During the epochs in which the action potentials are reliably timed, the phasing in Fig. 3 tracks the input current in the way that would be expected from the steady state behavior (2), with delay and smoothing, much as if it had been low-pass filtered with a time constant of ≈40 ms.

Fig. 3d shows the results for a time-reversed input signal. The action potentials are plotted in the time reverse sense, so that one might expect Fig. 3d to look like Fig. 3b, but shifted ≈2 × 40 ms to the left because the direction of presentation was reversed. A shift to the left is apparent, but more complicated effects are also apparent. Although the phasing in Fig. 3b between 0.35 and 0.5 s (representing the region of a peak in 3a) is unreliable from trial to trial, the phasing in 3d in this corresponding (but shifted) time segment is highly reliable and tracks the peak in the input current. The reverse situation is seen in the interval 1.25–1.5 s. The information encoded in action-potential timing has a form of memory as the result of dynamical processes with time scales up to ≈200 ms.

This behavior can be qualitatively interpreted in terms of Lyapunov (ref. 4 and http://hypertextbook.com/chaos/43.shtml) exponents. There are values of steady input current for which a noiseless leaky IAF neuron synchronizes its action potentials with the underlying oscillation and has a negative Lyapunov exponent. For some other values of input currents, the Lyapunov exponent is positive and synchrony does not occur. Fig. 2 suggests that the time-dependent input signal produces a Lyapunov exponent whose magnitude and sign vary along the trajectory. Extended time epochs with a large negative Lyapunov exponent will result in reproducible action-potential phase timing, extended time regions with large positive exponents showing very noisy phase timing, and time regions with Lyapunov exponents near zero exhibiting noisy timing if entered from a prior noisy epoch but exhibiting reliable timing if entered from a prior reliable epoch.

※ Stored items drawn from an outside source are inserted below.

(** C3.  Replayed on any script of answers of [level_set.update], from any
    counter, the scheduler calls [level_set.reinitialise()] in exactly the
    iterations where the answer is [false] and the counter it tests is 1.
    From a zero counter that is every iteration but the first whose answer
    is [false]; on the script false, false, true, false it is iterations 2
    and 4 and no other.  The loop follows the replay: iteration [k] calls
    [level_set.reinitialise()] exactly when the replay of the answers of
    iterations 1 to [k], from zero, marks its last entry. *)
Theorem scheduler_replay :
  (forall (script : list bool) (n : double) (i : nat),
     nth_error (replay script n) i = Some true <->
     nth_error script i = Some false
     /\ exists c, nth_error (counters script n) i = Some c
                  /\ (c =? 1)%float = true)
  /\ (forall (b : bool) (script : list bool),
        replay (b :: script) 0%float = false :: map negb script)
  /\ replay [false; false; true; false] 0%float = [false; true; false; true]
  /\ (forall (fea0 : list double) (o : oracle) (k : nat),
        engines_ok fea0 o -> (1 <= k <= 500)%nat ->
        exists cs,
          calls_during fea0 o k = Some cs
          /\ (In (Z.of_nat k, level_set_reinitialise) cs <->
              nth_error (replay (update_script o k) 0%float) (k - 1)
              = Some true)).
Proof.
  split; [|split; [|split]].
  - induction script as [|b script IH]; intros n i.
    + destruct i; cbn; split.
      * discriminate.
      * intros [H _]. discriminate H.
      * discriminate.
      * intros [H _]. discriminate H.
    + destruct i as [|i].
      * cbn [replay counters nth_error]. rewrite reinit_schedule_forced. split.
        -- intros H. injection H as H. apply andb_true_iff in H.
           destruct H as [Hb Hn]. destruct b; [discriminate Hb |].
           split; [reflexivity |]. exists n. split; [reflexivity | exact Hn].
        -- intros [Hb [c [Hc Hn]]]. injection Hb as ->. injection Hc as <-.
           rewrite Hn. reflexivity.
      * cbn [replay counters nth_error]. apply IH.
  - intros b script. cbn [replay]. rewrite reinit_schedule_zero. cbn [fst snd].
    rewrite replay_from_one. reflexivity.
  - reflexivity.
  - intros fea0 o k Hok Hk. exists (calls_at fea0 o k).
    split; [exact (calls_during_at Hok Hk) |].
    rewrite in_calls_at, in_call_list_reinitialise, replay_from_zero.
    rewrite update_script_last by lia. unfold forced_at.
    rewrite andb_true_iff, negb_true_iff, Nat.leb_le. split.
    + intros [_ [H2 Hb]]. split; [lia | rewrite Hb; reflexivity].
    + intros [H1 Hb]. injection Hb as Hb.
      split; [reflexivity | split; [lia | exact Hb]].
Qed.

(** The scripted run, whose [level_set.update] answers [true] in iteration
    3 only, reinitialises in iteration 4 and not in iteration 3. *)
Example stub_run_follows_replay :
  replay (update_script stub 4) 0%float = [false; true; false; true]
  /\ option_map
       (existsb (fun c => match snd c with
                          | level_set_reinitialise => true
                          | _ => false
                          end)) (calls_during stub_fea0 stub 4) = Some true
  /\ option_map
       (existsb (fun c => match snd c with
                          | level_set_reinitialise => true
                          | _ => false
                          end)) (calls_during stub_fea0 stub 3) = Some false.
Proof. repeat split; vm_compute; reflexivity. Qed.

Although a minor perturbation on the rate coding, this time-encoding can be exploited by downstream neurons acting as sloppy coincidence detectors. They implement a powerful computation because input neurons that are active either too early or too late are both ineffective in driving the detector cell. This fact is key to implementing analog vector pattern recognition with a single neuron, allowing it to implement a “many are equal” operation in the quasistatic case (5) and to recognize odor patterns across receptor cells (2, 3).

Detecting Linguistic Dynamical Patterns in Speech

Preprocessing the Acoustic Signal. Early auditory centers have tonotopic maps, with frequency mapped in an orderly fashion. These frequency-specific responses are modeled by a mathematical calculation that decomposes an acoustic signal into a set of 20 frequency bands covering the range from 200–5,000 Hz, spread uniformly on the mel scale (6) used in auditory psychophysics. These 20 intensity-within-frequency band signals were low-pass-filtered to remove responses above 10 Hz. Channel intensity was normalized so that all channels had similar maximal responses to speech. The logarithm of the filtered signal (above a threshold) was taken, in keeping with the logarithmic response characteristics observed in vertebrate auditory systems. (details in Appendices). A false-color presentation of the 20 preprocessed signals closely resembles a sonogram of conventional digital speech processing.

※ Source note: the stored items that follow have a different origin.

(** Every attempt on a disposed controller returns at once. *)
Lemma attempt_on_disposed (fuel c : nat) (a : Script.attempt) (h : heap) :
  EnhancedAbortController.isDisposed c h = true ->
  Script.attempt_on (S fuel) c a h = Some h.
Proof.
  unfold EnhancedAbortController.isDisposed. intros Hd.
  destruct a; cbn;
    unfold EnhancedAbortController.abort, EnhancedAbortController.abortAfterTimeSpan,
      EnhancedAbortController.abortAfter, EnhancedAbortController.dispose,
      EnhancedAbortController.tryReset;
    by rewrite Hd.
Qed.

Lemma attempt_all_disposed (fuel c : nat) (attempts : list Script.attempt) (h : heap) :
  EnhancedAbortController.isDisposed c h = true ->
  Script.attempt_all (S fuel) c attempts h = Some h.
Proof.
  intros Hd. induction attempts as [|a rest IH]; [done|].
  cbn [Script.attempt_all]. by rewrite attempt_on_disposed.
Qed.

Lemma run_microtasks_idle (h : heap) :
  microtasks h = [] -> EventLoop.run_microtasks h = h.
Proof.
  intros Hm. unfold EventLoop.run_microtasks. rewrite Hm. cbn.
  destruct h; cbn in *. by subst.
Qed.

Lemma run_timers_idle (call : callback -> heap -> option heap)
    (ids : list nat) (h : heap) :
  (forall id, pending (timers h !!! id) = false) ->
  EventLoop.run_timers call ids h = Some h.
Proof.
  intros Hp. induction ids as [|id rest IH]; [done|].
  cbn [EventLoop.run_timers]. by rewrite Hp.
Qed.

Lemma turn_quiescent (call : callback -> heap -> option heap) (h : heap) :
  quiescent h -> EventLoop.turn call h = Some h.
Proof.
  intros [Hm Hp]. unfold EventLoop.turn. rewrite run_microtasks_idle by done.
  by apply run_timers_idle.
Qed.

(** On a quiescent heap time passes and nothing else happens. *)
Lemma advance_quiescent (call : callback -> heap -> option heap) (ms : nat) (h : heap) :
  quiescent h ->
  EventLoop.advance call ms h = Some (with_now (fun t => ms + t) h).
Proof.
  revert h. induction ms as [|ms IH]; intros h Hq; cbn [EventLoop.advance].
  - rewrite turn_quiescent by done. by destruct h.
  - rewrite turn_quiescent by done. cbn.
    rewrite IH by (destruct Hq; split; done).
    unfold with_now; cbn. do 2 f_equal. lia.
Qed.

(** C7: [dispose()] does not fire the signal (signals, abort state,
    reason and trace are as before) and cancels the pending timer.
    After it, every sequence of [abort(reason)], [abortAfter(ms)],
    [abortAfterTimeSpan], [dispose()], [tryReset()] and runs of the
    deferred closure leaves the heap exactly as it is: [isAborted] and
    [reason] stay what they were (a never-aborted controller stays not
    aborted) and no listener runs.  If the controller's own timer was
    all that was scheduled, then waiting any time afterwards only moves
    the clock. *)
Theorem C7_disposed_controller_is_inert
    (fuel c : nat) (h : heap) (attempts : list Script.attempt) :
  let h1 := EnhancedAbortController.dispose c h in
  (signals h1 = signals h /\ trace h1 = trace h /\
   EnhancedAbortController.isAborted c h1 = EnhancedAbortController.isAborted c h /\
   EnhancedAbortController.reason c h1 = EnhancedAbortController.reason c h /\
   EnhancedAbortController.isDisposed c h1 = true /\
   (forall id, EnhancedAbortController.isDisposed c h = false ->
      timeoutId (EnhancedAbortController.get h c) = Some id ->
      pending (timers h1 !!! id) = false)) /\
  Script.attempt_all (S fuel) c attempts h1 = Some h1 /\
  (EnhancedAbortController.isAborted c h = false ->
   exists h2, Script.attempt_all (S fuel) c attempts h1 = Some h2 /\
     EnhancedAbortController.isAborted c h2 = false /\ trace h2 = trace h) /\
  (EnhancedAbortController.isDisposed c h = false ->
   microtasks h = [] ->
   (forall id, pending (timers h !!! id) = true ->
               timeoutId (EnhancedAbortController.get h c) = Some id) ->
   forall ms, exists h2 h3,
     Script.attempt_all (S fuel) c attempts h1 = Some h2 /\
     EventLoop.advance (invoke fuel) ms h2 = Some h3 /\
     signals h3 = signals h /\ trace h3 = trace h /\
     EnhancedAbortController.isAborted c h3 = EnhancedAbortController.isAborted c h).
Proof.
  cbv zeta.
  assert (Hsig : signals (EnhancedAbortController.dispose c h) = signals h).
  { unfold EnhancedAbortController.dispose.
    destruct (disposed (EnhancedAbortController.get h c)); [done|].
    by rewrite clearTimeout_signals. }
  assert (Htr : trace (EnhancedAbortController.dispose c h) = trace h).
  { unfold EnhancedAbortController.dispose.
    destruct (disposed (EnhancedAbortController.get h c)); [done|].
    by rewrite clearTimeout_trace. }
  assert (Hab : EnhancedAbortController.isAborted c (EnhancedAbortController.dispose c h) =
                EnhancedAbortController.isAborted c h).
  { unfold EnhancedAbortController.isAborted, Platform.aborted, Platform.signal_at.
    by rewrite dispose_controller, Hsig. }
  assert (Hre : EnhancedAbortController.reason c (EnhancedAbortController.dispose c h) =
                EnhancedAbortController.reason c h).
  { unfold EnhancedAbortController.reason, Platform.signal_at.
    by rewrite dispose_controller, Hsig. }
  pose proof (isDisposed_dispose c h) as Hdis.
  pose proof (attempt_all_disposed fuel c attempts _ Hdis) as Hall.
  set (h1 := EnhancedAbortController.dispose c h) in *.
  split; [|split; [|split]].
  - repeat split; try done.
    unfold EnhancedAbortController.isDisposed. intros id Hd Hid.
      unfold h1, EnhancedAbortController.dispose. rewrite Hd.
      apply clearTimeout_cancels.
      rewrite get_alter_controller. case_decide; [done|].
      exfalso. pose proof (live_allocated h c Hd). tauto.
  - done.
  - intros Hna. exists h1. by rewrite Hab.
  - unfold EnhancedAbortController.isDisposed. intros Hd Hm Hown ms.
    assert (Hq : quiescent h1).
    { unfold h1, EnhancedAbortController.dispose. rewrite Hd. split.
      - by rewrite clearTimeout_microtasks.
      - intros id. rewrite clearTimeout_timers.
        rewrite get_alter_controller. cbn [timers EnhancedAbortController.alter_controller
                                             with_controllers].
        rewrite decide_True by (split; [done | by apply live_allocated]).
        cbn [timeoutId].
        destruct (timeoutId (EnhancedAbortController.get h c)) as [tid|] eqn:Ht.
        + rewrite list_lookup_total_alter. case_decide as Hc; [done|].
          destruct (pending (timers h !!! id)) eqn:Hp; [|done].
          pose proof (Hown _ Hp) as Hx. injection Hx as ->.
          destruct (decide (id < length (timers h))) as [|Hge]; [tauto|].
          rewrite list_lookup_total_alt, lookup_ge_None_2 in Hp by lia. done.
        + destruct (pending (timers h !!! id)) eqn:Hp; [|done].
          pose proof (Hown _ Hp). discriminate. }
    exists h1, (with_now (fun t => ms + t) h1). split; [done|].
    split; [by apply advance_quiescent|].
    cbn [signals trace with_now]. split; [done|]. split; [done|].
    rewrite <- Hab. reflexivity.
Qed.

Lemma C7_witness :
  let h := EnhancedAbortController.abortAfter 0 100
             (snd (EnhancedAbortController.new Obj.empty)) in
  exists h2 h3,
    Script.attempt_all 1 0
      [Script.Abort (VString "late"); Script.AbortAfter 50; Script.DeferredAbort]
      (EnhancedAbortController.dispose 0 h) = Some h2 /\
    EventLoop.advance (invoke 0) 150 h2 = Some h3 /\
    signals h3 = signals h /\ trace h3 = trace h /\
    EnhancedAbortController.isAborted 0 h3 = EnhancedAbortController.isAborted 0 h.
Proof.
  set (h := EnhancedAbortController.abortAfter 0 100
              (snd (EnhancedAbortController.new Obj.empty))).
  refine (proj2 (proj2 (proj2
            (C7_disposed_controller_is_inert 0 0 h
               [Script.Abort (VString "late"); Script.AbortAfter 50;
                Script.DeferredAbort]))) _ _ _ 150).
  - reflexivity.
  - reflexivity.
  - intros [|[|id]]; cbn; [reflexivity | discriminate | discriminate].
Defined.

The preprocessing is a surrogate for the processing in early auditory centers in the brain. The information retained is impoverished compared with that actually available. The preprocessing removes voicing and pitch information, both of which appreciably aid human perception of speech, although neither directly conveys information about the words being spoken in most Indo-European languages. It smoothes rapid transients. Nonetheless, the processing preserves enough information that highly intelligible speech can be reconstructed from these 20 signals, by passing white noise through the 20 filters, modulating each channel with the power-versus-time signal used for input to the first layer of neurons, and adding all 20 channels. The reconstruction has a “power spectrum over time” sonogram identical to the sonogram from which it was constructed, but it sounds like whispered speech. Five such channels suffice to produce intelligible speech, although at that level errors in syllable identification are common (7).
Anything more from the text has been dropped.